Return the flattened parameter of the model.

Parameters:

ckpt_idx (int) – The index of the checkpoint to be loaded.
layer_name (Optional[Union[str, List[str]]]) – layer_name is used when only a portion of the parameters are needed to be extracted. It declares the parameters belonging to which layers will be extracted. If None, all the parameters will be returned. This should be a string or a list of strings if multiple layers are needed. The name of layer should follow the key of model.named_parameters(). Default is None.
layer_split (Optional[bool]) – layer_split is used when the returned parameters need to be split by layers. If True, the return value of this function will be a tuple of parameters where each element is the parameters of a layer. If False, the return value will be a flattened tensor of all the parameters. Default is False.
param_layer_map (Optional[List[int]]) – A map stating the which element of the parameter tuple belongs to which layer. It is only used when layer_split is True. Default to None, which means the map will be generated automatically. If param_layer_map is explicitly set, it should have the same length as the named_parameters. For example, for two layer model, params = (0.weights1, 0.bias, 1.weights, 1.bias), param_layer_map should be [0, 0, 1, 1]. The explicitly set value will be returned directly.

Returns:

If: layer_split is True, the return value will be a tuple of the parameters of each layer and the param_layer_map. If layer_split is False, the return value will be aflattened parameter of the model and None.

Return type:

Tuple[Union[torch.Tensor, List[torch.Tensor]], Optional[List[int]]]

Raises:

ValueError – If the length of param_layer_map is not the same as the length of named_parameters

get_target_func(flatten: bool = True, layer_name: str | List[str] | None = None, ckpt_idx: int | None = None) → Callable¶

Return a function that computes the target function.

Parameters:

flatten (bool) – If True, the target function will be flattened.
layer_name (Optional[Union[str, List[str]]]) – The name of the layer as the input to calculate the target func. If None, all the parameters will be used as input of the target func. This should be a string or a list of strings if multiple layers are needed.
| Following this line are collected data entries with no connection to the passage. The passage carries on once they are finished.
(* ===== verification/Netfilter.v ===== *)
(** * The router firewall's logs (src/pkg/security/netfilter/)

    Kernel log lines and connection tables are parsed into events ([iptables.go],
    [conntrack.go], the end of [router.go]), an event is classified by a policy
    ([classifier.go]), and a detector keeps a window of connections to delicate
    ports per source ([router.go]).  The detector of the process is passed
    explicitly; the clock and the environment are arguments. *)
From S2P Require Import Prelude GoStrings GoNet GoRegexp.
Import GoRegexp.
Open Scope Z_scope.

Module Netfilter.
(** ** iptables.go *)

Definition vethRegex : Regexp := regexp "veth(\d+)i".

Record IptablesEvent := mkEvent {
  VMID : Z;
  Direction : string;
  Proto : string;
  Src : string;
  Dst : string;
  SPT : Z;
  DPT : Z;
  IsLocalProcess : bool;
  Interface : string;
  RawLine : string;
}.

Definition is_cgnat (ip : IP) : bool :=
  let v4 := To4 ip in
  negb (is_nil v4) && (byte_at v4 0 =? 100) && (Z.land (byte_at v4 1) 192 =? 64).

Definition IsPrivateIP (ipStr : string) : bool :=
  let ipStr := TrimSpace ipStr in
  if (ipStr =s "") || (ipStr =s "127.0.0.1") || (ipStr =s "::1") || (ipStr =s "localhost") then true
  else
    let ip := ParseIP ipStr in
    if is_nil ip then false
    else IsLoopback ip || IsLinkLocalUnicast ip || IsLinkLocalMulticast ip || IsPrivate ip || is_cgnat ip.

Definition IsIgnoredBroadcastOrMulticast (ipStr : string) : bool :=
  if (ipStr =s "255.255.255.255") || HasSuffix ipStr ".255" then true
  else
    let ip := ParseIP ipStr in
    if is_nil ip then false
    else IsMulticast ip || (let v4 := To4 ip in negb (is_nil v4) && (224 <=? byte_at v4 0) && (byte_at v4 0 <=? 239)).

(** [key=value] with a key. *)
Definition key_value (p : string) : option (string * string) :=
  match IndexByte p "=" with
  | Some (S i) => Some (str_take (S i) p, str_drop (S (S i)) p)
  | _ => None
  end.

Definition kv_of (parts : list string) : gmap string string :=
  foldl (fun m p => match key_value p with Some (k, v) => <[k := v]> m | None => m end) ∅ parts.

Definition value_of (kv : gmap string string) (k : string) : string := default "" (kv !! k).

(** The container of an interface name. *)
Definition veth_id (iface : string) : option Z :=
  match FindStringSubmatch vethRegex iface with
  | Some (_ :: d :: _) => Atoi d
  | _ => None
  end.

Fixpoint first_veth (kv : gmap string string) (keys : list string) : option Z :=
  match keys with
  | [] => None
  | k :: keys =>
      match (if value_of kv k =s "" then None else veth_id (value_of kv k)) with
      | Some id => Some id
      | None => first_veth kv keys
      end
  end.

Definition or_unknown (s : string) : string := if s =s "" then "UNKNOWN" else s.

Definition ParseIptablesLine (line : string) (vpnVMID : Z) : option IptablesEvent :=
  let clean := TrimSpace line in
  if clean =s "" then None
  else
    let hasLXCConn := Contains clean "LXC_CONN:" in
    let hasLXCConnOut := Contains clean "LXC_CONN_OUT:" in
    let hasHostConn := Contains clean "HOST_CONN:" in
    let hasHostConnOut := Contains clean "HOST_CONN_OUT:" in
    let hasVPNLocalOut := Contains clean "LXC_VPN_LOCAL_OUT:" in
    let hasRemoteConn := Contains clean "REMOTE_CONN:" in
    let hasRemoteConnOut := Contains clean "REMOTE_CONN_OUT:" in
    if negb (hasLXCConn || hasLXCConnOut || hasHostConn || hasHostConnOut || hasVPNLocalOut || hasRemoteConn || hasRemoteConnOut)
    then None
    else
      let direction := if hasLXCConnOut || hasHostConnOut || hasVPNLocalOut || hasRemoteConnOut then "OUT"%string else "IN"%string in
      let kv := kv_of (Fields clean) in
      vmid ← (if hasHostConn || hasHostConnOut || hasRemoteConn || hasRemoteConnOut then Some 0
              else if hasVPNLocalOut then Some vpnVMID
              else first_veth kv ["PHYSIN"; "PHYSOUT"; "IN"; "OUT"]%string);
      let dst := or_unknown (value_of kv "DST") in
      if IsIgnoredBroadcastOrMulticast dst then None
      else Some {|
        VMID := vmid;
        Direction := direction;
        Proto := or_unknown (value_of kv "PROTO");
        Src := or_unknown (value_of kv "SRC");
        Dst := dst;
        SPT := atoi (value_of kv "SPT");
        DPT := atoi (value_of kv "DPT");
        IsLocalProcess := hasVPNLocalOut;
        Interface := if (direction =s "OUT") && (value_of kv "OUT" <>s "") then value_of kv "OUT" else value_of kv "IN";
        RawLine := clean;
      |}.

(** ** conntrack.go *)

(** [bufio.Scanner]: the lines, without their ends; lines over 64 kB, where Go's
    scanner stops, are not modelled. *)
Definition drop_cr (s : string) : string := TrimSuffix s (String (ascii_of_N 13) "").
Definition scan_lines (s : string) : list string :=
  match reverse (SplitByte s newline) with
  | "" :: ls => map drop_cr (reverse ls)
  | ls => map drop_cr (reverse ls)
  end%string.

Definition values (k : string) (parts : list string) : list string :=
  omap (fun p => match key_value p with Some (j, v) => if j =s k then Some v else None | None => None end) parts.

(** The original source, if the entry is the flow of the container. *)
Definition flow_source (containerIP dstIP : string) (sport dpt : Z) (line : string) : option string :=
  let parts := Fields line in
  match values "src" parts, values "dst" parts, omap Atoi (values "sport" parts), omap Atoi (values "dport" parts) with
  | origSrc :: replySrc :: _, origDst :: replyDst :: _, origSport :: replySport :: _, origDport :: replyDport :: _ =>
      if (replyDst =s containerIP) && (replySrc =s dstIP) && (replySport =? dpt) && (replyDport =? sport) then Some origSrc
      else if (origSport =? sport) && (origDport =? dpt) && (origDst =s dstIP) && (replyDst =s containerIP) then Some origSrc
      else None
  | _, _, _, _ => None
  end.

Fixpoint first_source (protoLower containerIP dstIP : string) (sport dpt : Z) (lines : list string) : string :=
  match lines with
  | [] => ""
  | line :: lines =>
      match (if Contains (ToLower line) protoLower then flow_source containerIP dstIP sport dpt line else None) with
      | Some src => src
      | None => first_source protoLower containerIP dstIP sport dpt lines
      end
  end.

(** [table]: the kernel's table, read when no dump is given. *)
Definition FindRealVPNClientIP (table : string) (proto containerIP dstIP : string) (sport dpt : Z) (conntrackDump : string) : string :=
  let dump := if conntrackDump =s "" then table else conntrackDump in
  first_source (ToLower proto) containerIP dstIP sport dpt (scan_lines dump).

(** ** classifier.go *)

Definition ThreatLevel : Type := string.
Definition LevelInfo : ThreatLevel := "INFO".
Definition LevelWarning : ThreatLevel := "WARNING".
Definition LevelCritical : ThreatLevel := "CRITICAL".

Record ClassifierPolicy := mkPolicy {
  VPNVMID : Z;
  VPNVMIDs : list Z;
  TrustedAdminIPs : list string;
  ProxmoxHost : string;
  SensitivePorts : list Z;
  WhitelistPorts : list Z;
  VPNPorts : list Z;
  LXCWhitelistVMIDs : list Z;
  AlertVPNClientUnusualPorts : bool;
}.

Record ClassificationResult := mkResult { RiskLevel : ThreatLevel; Label : string; Description : string }.

Definition DefaultClassifierPolicy : ClassifierPolicy :=
  mkPolicy 100 [] [] "" [22; 23; 3389; 3306; 5432; 27017; 6379; 8006; 9200; 2375] [80; 443; 53; 123; 8080; 8443]
    [443; 8443; 2083; 2087; 2096; 80] [] false.

Definition containsInt (l : list Z) (v : Z) : bool := existsb (Z.eqb v) l.
Definition containsString (l : list string) (v : string) : bool := existsb (fun s => EqualFold s v) l.

Definition isVPNVMID (vmid : Z) (policy : ClassifierPolicy) : bool :=
  ((0 <? vmid) && (vmid =? VPNVMID policy)) || containsInt (VPNVMIDs policy) vmid.

(** A list, or its default when it is empty. *)
Definition or_default (l d : list Z) : list Z := if len l =? 0 then d else l.
Definition sensitivePorts (p : ClassifierPolicy) : list Z := or_default (SensitivePorts p) [22; 23; 3389; 3306; 5432; 27017; 6379; 8006].
Definition whitelistPorts (p : ClassifierPolicy) : list Z := or_default (WhitelistPorts p) [80; 443; 53; 123].
Definition vpnPorts (p : ClassifierPolicy) : list Z := or_default (VPNPorts p) [443; 8443; 2083; 2087; 2096].

(** The same verdict in the two languages. *)
Definition say (isRu : bool) (level : ThreatLevel) (ruLabel ruText enLabel enText : string) : ClassificationResult :=
  if isRu then mkResult level ruLabel ruText else mkResult level enLabel enText.

Definition is_self (s : string) : bool := (s =s "127.0.0.1") || (s =s "::1") || (s =s "localhost").

Definition proxmoxIP (policy : ClassifierPolicy) : string :=
  if ProxmoxHost policy <>s "" then
    let pIP := hd ""%string (SplitByte (ProxmoxHost policy) ":") in
    if pIP <>s "" then pIP else "127.0.0.1"
  else "127.0.0.1".

(** Traffic of the host itself. *)
Definition classify_host (event : IptablesEvent) (policy : ClassifierPolicy) (isRu : bool) : ClassificationResult :=
  let src := Src event in
  let dst := Dst event in
  let dpt := Itoa (DPT event) in
  let ordinary := say isRu LevelInfo "Трафик Хоста" ("Соединение с Хостом на порт " ^^ dpt) "Host Traffic" ("Host connection on port " ^^ dpt) in
  if Direction event =s "IN" then
    if (DPT event =? 22) || (DPT event =? 8006) then
      if containsString (TrustedAdminIPs policy) src || (src =s dst) || is_self src then
        say isRu LevelInfo ("🟢 Локальный вход на Хост (порт :" ^^ dpt ^^ ")")
          ("Информационное: Доверенное подключение к панели управления Хоста с IP " ^^ src)
          ("🟢 Trusted Host Login (port :" ^^ dpt ^^ ")") ("Info: Trusted connection to Host management from IP " ^^ src)
      else if negb (IsPrivateIP src) then
        say isRu LevelCritical ("🚨 Вход на Хост (порт :" ^^ dpt ^^ ") из Интернета")
          ("КРИТИЧЕСКИЙ РИСК: Попытка подключения к управлению Хостом со внешнего IP " ^^ src ^^ "!")
          ("🚨 Internet Host Access (port :" ^^ dpt ^^ ")")
          ("CRITICAL RISK: Attempt to access Host management from external IP " ^^ src ^^ "!")
      else
        say isRu LevelWarning ("⚠️ Подозрительный локальный вход на Хост (порт :" ^^ dpt ^^ ")")
          ("Внимание: Неавторизованный локальный IP " ^^ src ^^ " подключился к порту управления " ^^ dpt ^^ "!")
          ("⚠️ Suspicious Local Host Access (port :" ^^ dpt ^^ ")")
          ("Warning: Unauthorized local IP " ^^ src ^^ " connected to management port " ^^ dpt ^^ "!")
    else ordinary
  else if Direction event =s "OUT" then
    if containsInt (sensitivePorts policy) (DPT event) then
      if (dst =s proxmoxIP policy) || is_self dst || (dst =s src) then
        say isRu LevelInfo ("🟢 Локальное служебное обращение Хоста (порт :" ^^ dpt ^^ ")")
          ("Информационное: Локальное обращение хоста к собственному сервису на порту " ^^ dpt)
          ("🟢 Local Host Service Query (port :" ^^ dpt ^^ ")") ("Info: Local host query to internal service on port " ^^ dpt)
      else
        say isRu LevelCritical ("🚨 Исходящий запрос Хоста на sensitive порт :" ^^ dpt)
          ("КРИТИЧЕСКИЙ РИСК: Хост Proxmox VE обратился к чувствительному порту " ^^ dpt ^^ " внешнего узла " ^^ dst ^^ "!")
          ("🚨 Outbound Host Query to sensitive port :" ^^ dpt)
          ("CRITICAL RISK: Proxmox Host accessed sensitive port " ^^ dpt ^^ " of external node " ^^ dst ^^ "!")
    else ordinary
  else ordinary.
(** ** Reading a line *)

Definition sshAcceptedRegex : Regexp :=
  regexp "sshd(?:-session)?\[(\d+)\]:\s+Accepted\s+(password|publickey)\s+for\s+(\S+)\s+from\s+(\S+)\s+port\s+(\d+)(?:\s+ssh2:\s+\S+\s+(\S+))?".
Definition sshFailedRegex : Regexp :=
  regexp "sshd(?:-session)?\[(?:\d+)?\]:\s+Failed\s+(password|publickey)\s+for\s+(?:invalid user\s+)?(\S+)\s+from\s+(\S+)\s+port\s+(\d+)".
Definition sshConnClosedRegex : Regexp :=
  regexp "sshd(?:-session)?\[(\d+)\]:\s+Connection closed by (?:user|authenticating user)\s+(\S+)\s+(\S+)\s+port\s+(\d+)".
Definition sshPamClosedRegex : Regexp :=
  regexp "sshd(?:-session)?\[(\d+)\]:\s+pam_unix\(sshd:session\):\s+session closed for user\s+(\S+)".
Definition sshDisconnectedRegex : Regexp :=
  regexp "sshd(?:-session)?\[(\d+)\]:\s+Disconnected from (?:user\s+)?(\S+)\s+(\S+)\s+port\s+(\d+)".
Definition sudoRegex : Regexp := regexp "sudo:\s+(\S+)\s+:.*?USER=(\S+)\s+;.*?COMMAND=(.*)".
Definition pveWebOkRegex : Regexp := regexp "pvedaemon\[\d+\]:\s+<(\S+)> successful auth for user '(\S+)'".
Definition pveWebFailRegex : Regexp :=
  regexp "pvedaemon\[\d+\]:\s+authentication failure;\s+rhost=(?:::ffff:)?(\S+)\s+user=(\S+)\s+msg=(.*)".

Definition groups_of (x : Regexp) (s : string) : option (list string) := option_map (drop 1) (FindStringSubmatch x s).

Definition login_event (now : Z) (clean : string) (m : list string) : option SSHEvent :=
  match m with
  | [pid; method; user; ip; port; fingerprint] =>
      Some (mkSSHEvent now EventSSHLogin user "" ip (atoi port) (atoi pid) method fingerprint "" "" 0 "" clean)
  | _ => None
  end.

Definition failed_event (now : Z) (clean : string) (m : list string) : option SSHEvent :=
  match m with
  | [method; user; ip; port] =>
      Some (mkSSHEvent now EventSSHFailedAuth user "" ip (atoi port) 0 method "" "" "" 0 ("Failed " ^^ method ^^ " for user " ^^ user) clean)
  | _ => None
  end.

(** Connection closed by, and disconnected from. *)
Definition closed_event (now : Z) (clean : string) (m : list string) : option SSHEvent :=
  match m with
  | [pid; user; ip; port] => Some (mkSSHEvent now EventSSHLogout user "" ip (atoi port) (atoi pid) "" "" "" "" 0 "" clean)
  | _ => None
  end.

Definition pam_closed_event (now : Z) (clean : string) (m : list string) : option SSHEvent :=
  match m with
  | [pid; user] => Some (mkSSHEvent now EventSSHLogout user "" "" 0 (atoi pid) "" "" "" "" 0 "" clean)
  | _ => None
  end.

Definition sudo_event (now : Z) (clean : string) (m : list string) : option SSHEvent :=
  match m with
  | [user; runAs; cmd] => Some (mkSSHEvent now EventSudoExec user runAs "LOCAL" 0 0 "" "" (TrimSpace cmd) "" 0 "" clean)
  | _ => None
  end.

Definition web_login_event (now : Z) (clean : string) (m : list string) : option SSHEvent :=
  match m with
  | [_; user] => Some (mkSSHEvent now EventPVEWebLogin user "" "WEB_GUI" 0 0 "cookie/token" "" "" "" 0 "" clean)
  | _ => None
  end.

Definition web_fail_event (now : Z) (clean : string) (m : list string) : option SSHEvent :=
  match m with
  | [ip; user; reason] => Some (mkSSHEvent now EventPVEWebFail user "" ip 0 0 "" "" "" "" 0 reason clean)
  | _ => None
  end.
(** ** What a tailer delivers *)

(** The lines of a text, without their ends and without the empty ones. *)
Definition lines_of (text : string) : list string := concat (map clean_line (SplitByte text newline)).
(** Texts of whole lines. *)
Definition whole (text : string) : Prop := text = ""%string \/ exists t, text = t ^^ String newline "".
Definition one_line (text : string) : Prop := str_exists (fun a => Ascii.eqb a newline) text = false.

Lemma split_at_newline s i : IndexByte s newline = Some i ->
  s = str_take i s ^^ String newline (str_drop (S i) s) /\ one_line (str_take i s) /\ str_take (S i) s = str_take i s ^^ String newline "".
Proof.
  unfold one_line, str_take. revert i. induction s as [|a s IH]; intros i; [done|]. cbn [IndexByte].
  destruct (Ascii.eqb_spec a newline) as [->|Hne].
  - intros [= <-]. cbn. split_and!; [done..|]. by destruct s.
  - destruct (IndexByte s newline) as [j|]; [|done]. intros [= <-]. destruct (IH j eq_refl) as (H1 & H2 & H3).
    change (str_drop (S (S j)) (String a s)) with (str_drop (S j) s). cbn [String.substring]. cbn [String.append str_exists].
    apply Ascii.eqb_neq in Hne. rewrite Hne, H2. split_and!; [by rewrite <- H1|done|by rewrite H3].
Qed.
Lemma newline_free s : IndexByte s newline = None -> one_line s.
Proof.
  unfold one_line. induction s as [|a s IH]; [done|]. cbn [IndexByte str_exists]. destruct (Ascii.eqb a newline); [done|].
  destruct (IndexByte s newline); [done|]. intros _. by apply IH.
Qed.
Lemma one_line_app s t : one_line s -> one_line t -> one_line (s ^^ t).
Proof. unfold one_line. rewrite str_exists_app. by intros -> ->. Qed.
Lemma take_drop_length n s : str_take n s ^^ str_drop (String.length (str_take n s)) s = s.
Proof.
  unfold str_take. revert s. induction n as [|n IH]; intros [|a s]; try done. cbn. by rewrite IH.
Qed.
Lemma take_nothing n s : (0 < n)%nat -> str_take n s = ""%string -> s = ""%string.
Proof. destruct n; [lia|]. by destruct s. Qed.
Lemma drop_more n m s : str_drop (n + m) s = str_drop m (str_drop n s).
Proof. revert s. induction n as [|n IH]; intros s; [done|]. destruct s as [|a s]; [by destruct m|]. apply IH. Qed.
Lemma take_length n s : (String.length (str_take n s) <= String.length s)%nat.
Proof.
  pose proof (take_drop_length n s) as E. apply (f_equal String.length) in E. rewrite str_length_app in E. lia.
Qed.

(** A line is read as far as its end, or the data to its end; nothing is lost. *)
Lemma read_string_exact fuel data pos acc buf : one_line acc -> (pos <= String.length data < pos + fuel)%nat ->
  let '(line, pos', buf', eof) := read_string fuel data pos acc buf in
  (pos' <= String.length data)%nat /\ acc ^^ buf ^^ str_drop pos data = line ^^ buf' ^^ str_drop pos' data /\
  if eof then buf' = ""%string /\ str_drop pos' data = ""%string /\ one_line line else exists l, line = l ^^ String newline "" /\ one_line l.
Proof.
  revert pos acc buf. induction fuel as [|fuel IH]; intros pos acc buf Hacc Hpos; [lia|]. cbn [read_string].
  destruct (IndexByte buf newline) as [i|] eqn:Ei.
  - destruct (split_at_newline buf i Ei) as (H1 & H2 & H3). split_and!; [lia| |].
    + rewrite H3 , !str_app_assoc. rewrite H1 at 1. by rewrite !str_app_assoc.
    + exists (acc ^^ str_take i buf). rewrite H3, str_app_assoc. split; [done|]. by apply one_line_app.
  - apply newline_free in Ei. pose proof (one_line_app acc buf Hacc Ei) as Hab.
    assert (Hcases : exists acc1 buf1, (if (block <=? String.length buf)%nat then (acc ^^ buf, ""%string) else (acc, buf)) = (acc1, buf1) /\
      acc ^^ buf = acc1 ^^ buf1 /\ one_line acc1 /\ (String.length buf1 < block)%nat).
    { destruct (Nat.leb_spec block (String.length buf)); eexists _, _; (split; [done|]); split_and!; try done; [by rewrite str_app_nil_r|unfold block; cbn; lia]. }
    destruct Hcases as (acc1 & buf1 & -> & Eab & Hacc1 & Hspace). set (space := (block - String.length buf1)%nat).
    destruct (String.eqb_spec (str_take space (str_drop pos data)) "") as [E|Hne].
    + apply take_nothing in E; [|unfold space; lia]. rewrite E. split_and!; [lia| |done..|by rewrite <- Eab].
      by rewrite !str_app_nil_r, Eab.
    + pose proof (take_drop_length space (str_drop pos data)) as Et. pose proof (take_length space (str_drop pos data)) as Hl.
      set (more := str_take space (str_drop pos data)) in *. rewrite str_length_drop in Hl.
      assert (Hm : (0 < String.length more)%nat) by (destruct more; [done|cbn; lia]).
      specialize (IH (pos + String.length more)%nat acc1 (buf1 ^^ more) Hacc1 ltac:(lia)).
      destruct (read_string fuel data _ acc1 _) as [[[line pos'] buf'] eof]. destruct IH as (H1 & H2 & H3). split_and!; [done| |done].
      rewrite <- H2, drop_more. rewrite !str_app_assoc. rewrite Et. by rewrite <- !str_app_assoc, Eab.
Qed.

Lemma TrimRightFunc_cut p s c : p c = true -> TrimRightFunc p (s ^^ String c "") = TrimRightFunc p s.
Proof. intros Hc. induction s as [|a s IH]; cbn; [by rewrite Hc|by rewrite IH]. Qed.
Lemma clean_line_end l : clean_line (l ^^ String newline "") = clean_line l.
Proof. unfold clean_line, TrimRight. by rewrite TrimRightFunc_cut. Qed.
Lemma first_line_of_lines l t : one_line l -> lines_of (l ^^ String newline t) = clean_line l ++ lines_of t.
Proof. intros Hl. unfold lines_of, SplitByte. by rewrite SplitFunc_app by done. Qed.
Lemma lines_of_whole s t : whole s -> lines_of (s ^^ t) = lines_of s ++ lines_of t.
Proof.
  intros [->|[u ->]]; [done|]. unfold lines_of, SplitByte. rewrite str_app_assoc. cbn [String.append].
  rewrite (SplitFunc_sep _ u newline t) by done. rewrite (SplitFunc_sep _ u newline "") by done. by rewrite !map_app, !concat_app, app_nil_r.
Qed.
Lemma whole_app s t : whole s -> whole t -> whole (s ^^ t).
Proof. intros Hs [->|[u ->]]; [by rewrite str_app_nil_r|right]. exists (s ^^ u). by rewrite str_app_assoc. Qed.
Lemma whole_one_line s : whole s -> one_line s -> s = ""%string.
Proof. intros [->|[t ->]] Hs; [done|]. unfold one_line in Hs. rewrite str_exists_app in Hs. cbn in Hs. by rewrite orb_true_r in Hs. Qed.
(** What follows the first line of whole lines is whole lines. *)
Lemma whole_rest l t : one_line l -> whole (l ^^ String newline t) -> whole t.
Proof.
  intros Hl [E|[u E]]; [by destruct l|]. revert t u E. induction l as [|a l IH]; cbn [String.append]; intros t u E.
  - destruct u as [|b u]; cbn in E; injection E; intros; subst; [by left|right; by exists u].
  - unfold one_line in Hl. cbn in Hl. apply orb_false_iff in Hl as [Ha Hl]. destruct u as [|b u]; cbn in E; injection E; intros E2 E1.
    + by destruct l.
    + by apply (IH Hl t u).
Qed.

(** What a tailer has yet to deliver. *)
Definition pending (fs : FS) (ino pos : nat) (buf : string) : string := buf ^^ str_drop pos (content fs ino).
Record following (fs : FS) (ino pos : nat) (buf : string) : Prop := {
  is_current : at_path fs = Some ino;
  in_file : (pos <= String.length (content fs ino))%nat;
  whole_lines : whole (pending fs ino pos buf);
}.

(** A round delivers the next line, if there is one. *)
Lemma round_delivers fs ino pos buf : following fs ino pos buf ->
  exists pos' buf' lines, tick fs (Some (ino, pos, buf)) = (Some (ino, pos', buf'), lines) /\ following fs ino pos' buf' /\
    lines_of (pending fs ino pos buf) = lines ++ lines_of (pending fs ino pos' buf') /\
    (String.length (pending fs ino pos' buf') <= pred (String.length (pending fs ino pos buf)))%nat.
Proof.
  intros [Hp Hpos Hw]. cbn [tick]. unfold round, pending in *. set (data := content fs ino) in *.
  pose proof (read_string_exact (S (String.length data)) data pos "" buf eq_refl ltac:(lia)) as H.
  destruct (read_string _ data pos "" buf) as [[[line pos'] buf'] eof]. destruct H as (H1 & H2 & H3). cbn [String.append] in H2.
  rewrite H2 in *. destruct eof.
  - destruct H3 as (-> & E & Hline). rewrite Hp. fold data. rewrite Nat.eqb_refl. destruct (Nat.ltb_spec (String.length data) pos'); [lia|].
    cbn [negb orb]. rewrite E in *. cbn [String.append] in *. rewrite str_app_nil_r in *. rewrite (whole_one_line line Hw Hline) in *.
    exists pos', ""%string, []. split_and!; [done| |by rewrite E|rewrite E; cbn; lia]. split; [done..|]. unfold pending. fold data. rewrite E. by left.
  - destruct H3 as (l & -> & Hl). exists pos', buf', (clean_line l). rewrite clean_line_end. split_and!; [done| | |].
    + split; [done..|]. unfold pending. fold data. rewrite str_app_assoc in Hw. by apply (whole_rest l).
    + rewrite str_app_assoc. cbn [String.append]. by apply first_line_of_lines.
    + rewrite !str_length_app. cbn [String.length]. lia.
Qed.

(** Histories in which whole lines are appended, and what is appended in them. *)
Definition appends (e : event) : Prop := match e with Tick => True | Change (Append text) => whole text | Change _ => False end.
Definition appended (history : list event) : string := Join (omap (fun e => match e with Change (Append text) => Some text | _ => None end) history) "".

Lemma follow_app fs r h1 h2 : follow fs r (h1 ++ h2) =
  let '(fs1, r1, lines1) := follow fs r h1 in let '(fs2, r2, lines2) := follow fs1 r1 h2 in (fs2, r2, lines1 ++ lines2).
Proof.
  revert fs r. induction h1 as [|[c|] h1 IH]; intros fs r; cbn [app follow].
  - by destruct (follow fs r h2) as [[? ?] ?].
  - apply IH.
  - destruct (tick fs r) as [r1 lines]. rewrite IH. destruct (follow fs r1 h1) as [[fs1 r2] lines1]. destruct (follow fs1 r2 h2) as [[? ?] ?].
    by rewrite app_assoc.
Qed.
Lemma appended_cons text history : appended (Change (Append text) :: history) = text ^^ appended history.
Proof. unfold appended. cbn [omap list_omap]. destruct (omap _ history); cbn; [by rewrite str_app_nil_r|done]. Qed.
Lemma drop_app_le n s t : (n <= String.length s)%nat -> str_drop n (s ^^ t) = str_drop n s ^^ t.
Proof. revert s. induction n as [|n IH]; intros s Hn; [by destruct s|]. destruct s as [|a s]; cbn in Hn; [lia|]. apply IH. lia. Qed.
Lemma append_following fs ino pos buf text : following fs ino pos buf -> whole text ->
  following (changed fs (Append text)) ino pos buf /\ pending (changed fs (Append text)) ino pos buf = pending fs ino pos buf ^^ text.
Proof.
  intros [Hp Hpos Hw] Ht. assert (Hc : content (changed fs (Append text)) ino = content fs ino ^^ text).
  { unfold changed. rewrite Hp. unfold content at 1. cbn [contents]. by rewrite lookup_insert_eq. }
  assert (E : pending (changed fs (Append text)) ino pos buf = pending fs ino pos buf ^^ text) by (unfold pending; by rewrite Hc, drop_app_le, str_app_assoc).
  split; [|done]. split.
  - unfold changed. by rewrite Hp.
  - rewrite Hc, str_length_app. lia.
  - rewrite E. by apply whole_app.
Qed.
Lemma whole_appended history : Forall appends history -> whole (appended history).
Proof.
  induction 1 as [|[[]|] history Hc _ IH]; try done; [by left|]. rewrite appended_cons. by apply whole_app.
Qed.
The name of layer should follow the key of model.named_parameters().
ckpt_idx (Optional[int]) – The index of the checkpoint to be loaded, only needed when layer_name is not None.

Returns:

The target function itself.

Return type:

Callable

Raises:

NotImplementedError – If layer_name is not None and flatten = False.

register_forward_hook(layer_name: str | List[str]) → Tuple[torch.Tensors, ...]¶

Parameters:: layer_name (Union[str, List[str]]) – The name of the layer to be registered.
Raises:: NotImplementedError – This method has not been implemented yet.